(Beginning of Records for the task)

(** [memset] fills exactly the block with the byte, whether it stores
    words or bytes. *)
Theorem memset_correct m v c n :
  0 <= n -> forall a, memset m v c n a = if (v <=? a) && (a <? v + n) then u8 c else m a.
Proof.
  intros Hn a. unfold memset. assert (Hc : c .& 0xFF = u8 c) by exact (land_low c 8 ltac:(lia)).
  destruct (Z.eqb_spec n 0); [cases_range; lia || done|]. destruct (_ && _) eqn:E; bool_prop.
  - rewrite (rep_stos_spec 4 _ (c .& 0xFF)).
    + change (Z.of_nat 4) with 4. by rewrite words_bytes, Hc.
    + intros k Hk. by apply (splat_bytes c).
  - rewrite (rep_stos_spec 1 _ (c .& 0xFF)).
    + change (Z.of_nat 1) with 1. by rewrite Z2Nat.id, Z.mul_1_r, Hc by lia.
    + intros k Hk. replace k with 0 by lia. done.
Qed.

Lemma memset_correct_witness : memset mem_sample 64 300 8 71 = 44 /\ memset mem_sample 64 300 7 71 = mem_sample 71.
Proof. split; rewrite memset_correct by lia; reflexivity. Defined.

(** [strcmp] decides the order of two strings: 0 exactly for equal
    strings, negative exactly when the first comes first lexicographically. *)
Theorem strcmp_correct m v w fuel p q :
  cstr m p v -> cstr m q w -> (length v < fuel)%nat ->
  exists r, strcmp fuel m p q = Some r /\ (r = 0 <-> v = w) /\ (r < 0 <-> lex_lt v w = true).
Proof.
  revert fuel w p q. induction v as [|a v IH]; intros [|fuel] w p q Hv Hw Hf; cbn [length] in Hf; try lia.
  - exists (m p - m q). cbn [cstr strcmp] in *. rewrite Hv. cbn [negb andb]. split; [done|].
    destruct w as [|b w]; cbn [cstr lex_lt] in *.
    + rewrite Hw. split; [done|]. split; [lia|done].
    + destruct Hw as (-> & Hb & _). split; split; try lia; done.
  - cbn [cstr strcmp] in *. destruct Hv as (Ha & Har & Hv). rewrite Ha. destruct (Z.eqb_spec a 0); [lia|].
    cbn [negb andb]. destruct w as [|b w]; cbn [cstr lex_lt] in *.
    + rewrite Hw. destruct (Z.eqb_spec a 0); [lia|]. exists (a - 0). split; [done|]. split; split; try lia; done.
    + destruct Hw as (-> & Hb & Hw). destruct (Z.eqb_spec a b) as [->|Hne].
      * destruct (IH fuel w _ _ Hv Hw ltac:(lia)) as (r & -> & H0 & Hlt). exists r. split; [done|].
        rewrite Z.ltb_irrefl. cbn [orb andb]. split; [|done]. rewrite H0. split; congruence.
      * exists (a - b). split; [done|]. rewrite orb_false_r. split; [split; [lia|congruence]|].
        rewrite Z.ltb_lt. lia.
Qed.

Definition str_sample : bmem := λ a, default 0 ([97; 98; 99; 0; 97; 98; 100; 0]%Z !! Z.to_nat a).

Lemma strcmp_correct_witness :
  exists r, strcmp 4 str_sample 0 4 = Some r /\ (r < 0 <-> lex_lt [97; 98; 99] [97; 98; 100] = true).
Proof.
  destruct (strcmp_correct str_sample [97; 98; 99] [97; 98; 100] 4 0 4) as (r & H1 & _ & H2).
  - repeat split; reflexivity || lia.
  - repeat split; reflexivity || lia.
  - apply Nat.lt_succ_diag_r.
  - exists r. split; [exact H1|exact H2].
Defined.

(** [strlcpy] leaves a terminated prefix of the source in the buffer, as
    long as the buffer allows, returns its length, and writes nothing outside
    the buffer. *)
Theorem strlcpy_correct m w dst src size :
  cstr m src w -> 0 < size -> dst + size <= src \/ src + Z.of_nat (length w) < dst ->
  exists m' k, strlcpy m dst src size = (m', Z.of_nat k) /\
    Z.of_nat k = Z.min (Z.of_nat (length w)) (size - 1) /\ cstr m' dst (take k w) /\
    forall a, a < dst \/ dst + size <= a -> m' a = m a.
Proof.
  intros Hw Hs Ho. unfold strlcpy. destruct (Z.ltb_spec 0 size); [|lia].
  destruct (strlcpy_loop_spec m (Z.to_nat (size - 1)) w m dst src) as (m' & -> & Hm'); [done|done|lia|].
  set (k := Z.to_nat (Z.min (Z.of_nat (length w)) (size - 1))).
  replace (Z.min (Z.of_nat (length w)) (Z.of_nat (Z.to_nat (size - 1)))) with (Z.of_nat k) in * by lia.
  exists (put (dst + Z.of_nat k) 0 m'), k. split; [f_equal; lia|]. split; [lia|]. split.
  - eapply (cstr_ext (λ a, if (dst <=? a) && (a <? dst + Z.of_nat k) then m (src + (a - dst)) else 0)).
    + intros a Ha. rewrite length_take in Ha. unfold put. rewrite Hm'.
      destruct (Z.eqb_spec a (dst + Z.of_nat k)); cases_range; lia || done.
    + eapply cstr_copied; [done|done|lia].
  - intros a Ha. unfold put. rewrite Hm'. destruct (Z.eqb_spec a (dst + Z.of_nat k)); cases_range; lia || done.
Qed.

Lemma strlcpy_correct_witness :
  exists m' k, strlcpy str_sample 16 0 3 = (m', Z.of_nat k) /\ cstr m' 16 (take k [97; 98; 99]).
Proof.
  destruct (strlcpy_correct str_sample [97; 98; 99] 16 0 3) as (m' & k & H1 & _ & H2 & _).
  - repeat split; reflexivity || lia.
  - lia.
  - right. simpl. lia.
  - exists m', k. split; [exact H1|exact H2].
Defined.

(End of Records for the task)

Task prompt ▸
From the records above, please extract every line and repeat it exactly.

Task answer ▸
(** [memset] fills exactly the block with the byte, whether it stores
    words or bytes. *)
Theorem memset_correct m v c n :
  0 <= n -> forall a, memset m v c n a = if (v <=? a) && (a <? v + n) then u8 c else m a.
Proof.
  intros Hn a. unfold memset. assert (Hc : c .& 0xFF = u8 c) by exact (land_low c 8 ltac:(lia)).
  destruct (Z.eqb_spec n 0); [cases_range; lia || done|]. destruct (_ && _) eqn:E; bool_prop.
  - rewrite (rep_stos_spec 4 _ (c .& 0xFF)).
    + change (Z.of_nat 4) with 4. by rewrite words_bytes, Hc.
    + intros k Hk. by apply (splat_bytes c).
  - rewrite (rep_stos_spec 1 _ (c .& 0xFF)).
    + change (Z.of_nat 1) with 1. by rewrite Z2Nat.id, Z.mul_1_r, Hc by lia.
    + intros k Hk. replace k with 0 by lia. done.
Qed.

Lemma memset_correct_witness : memset mem_sample 64 300 8 71 = 44 /\ memset mem_sample 64 300 7 71 = mem_sample 71.
Proof. split; rewrite memset_correct by lia; reflexivity. Defined.

(** [strcmp] decides the order of two strings: 0 exactly for equal
    strings, negative exactly when the first comes first lexicographically. *)
Theorem strcmp_correct m v w fuel p q :
  cstr m p v -> cstr m q w -> (length v < fuel)%nat ->
  exists r, strcmp fuel m p q = Some r /\ (r = 0 <-> v = w) /\ (r < 0 <-> lex_lt v w = true).
Proof.
  revert fuel w p q. induction v as [|a v IH]; intros [|fuel] w p q Hv Hw Hf; cbn [length] in Hf; try lia.
  - exists (m p - m q). cbn [cstr strcmp] in *. rewrite Hv. cbn [negb andb]. split; [done|].
    destruct w as [|b w]; cbn [cstr lex_lt] in *.
    + rewrite Hw. split; [done|]. split; [lia|done].
    + destruct Hw as (-> & Hb & _). split; split; try lia; done.
  - cbn [cstr strcmp] in *. destruct Hv as (Ha & Har & Hv). rewrite Ha. destruct (Z.eqb_spec a 0); [lia|].
    cbn [negb andb]. destruct w as [|b w]; cbn [cstr lex_lt] in *.
    + rewrite Hw. destruct (Z.eqb_spec a 0); [lia|]. exists (a - 0). split; [done|]. split; split; try lia; done.
    + destruct Hw as (-> & Hb & Hw). destruct (Z.eqb_spec a b) as [->|Hne].
      * destruct (IH fuel w _ _ Hv Hw ltac:(lia)) as (r & -> & H0 & Hlt). exists r. split; [done|].
        rewrite Z.ltb_irrefl. cbn [orb andb]. split; [|done]. rewrite H0. split; congruence.
      * exists (a - b). split; [done|]. rewrite orb_false_r. split; [split; [lia|congruence]|].
        rewrite Z.ltb_lt. lia.
Qed.

Definition str_sample : bmem := λ a, default 0 ([97; 98; 99; 0; 97; 98; 100; 0]%Z !! Z.to_nat a).

Lemma strcmp_correct_witness :
  exists r, strcmp 4 str_sample 0 4 = Some r /\ (r < 0 <-> lex_lt [97; 98; 99] [97; 98; 100] = true).
Proof.
  destruct (strcmp_correct str_sample [97; 98; 99] [97; 98; 100] 4 0 4) as (r & H1 & _ & H2).
  - repeat split; reflexivity || lia.
  - repeat split; reflexivity || lia.
  - apply Nat.lt_succ_diag_r.
  - exists r. split; [exact H1|exact H2].
Defined.

(** [strlcpy] leaves a terminated prefix of the source in the buffer, as
    long as the buffer allows, returns its length, and writes nothing outside
    the buffer. *)
Theorem strlcpy_correct m w dst src size :
  cstr m src w -> 0 < size -> dst + size <= src \/ src + Z.of_nat (length w) < dst ->
  exists m' k, strlcpy m dst src size = (m', Z.of_nat k) /\
    Z.of_nat k = Z.min (Z.of_nat (length w)) (size - 1) /\ cstr m' dst (take k w) /\
    forall a, a < dst \/ dst + size <= a -> m' a = m a.
Proof.
  intros Hw Hs Ho. unfold strlcpy. destruct (Z.ltb_spec 0 size); [|lia].
  destruct (strlcpy_loop_spec m (Z.to_nat (size - 1)) w m dst src) as (m' & -> & Hm'); [done|done|lia|].
  set (k := Z.to_nat (Z.min (Z.of_nat (length w)) (size - 1))).
  replace (Z.min (Z.of_nat (length w)) (Z.of_nat (Z.to_nat (size - 1)))) with (Z.of_nat k) in * by lia.
  exists (put (dst + Z.of_nat k) 0 m'), k. split; [f_equal; lia|]. split; [lia|]. split.
  - eapply (cstr_ext (λ a, if (dst <=? a) && (a <? dst + Z.of_nat k) then m (src + (a - dst)) else 0)).
    + intros a Ha. rewrite length_take in Ha. unfold put. rewrite Hm'.
      destruct (Z.eqb_spec a (dst + Z.of_nat k)); cases_range; lia || done.
    + eapply cstr_copied; [done|done|lia].
  - intros a Ha. unfold put. rewrite Hm'. destruct (Z.eqb_spec a (dst + Z.of_nat k)); cases_range; lia || done.
Qed.

Lemma strlcpy_correct_witness :
  exists m' k, strlcpy str_sample 16 0 3 = (m', Z.of_nat k) /\ cstr m' 16 (take k [97; 98; 99]).
Proof.
  destruct (strlcpy_correct str_sample [97; 98; 99] 16 0 3) as (m' & k & H1 & _ & H2 & _).
  - repeat split; reflexivity || lia.
  - lia.
  - right. simpl. lia.
  - exists m', k. split; [exact H1|exact H2].
Defined.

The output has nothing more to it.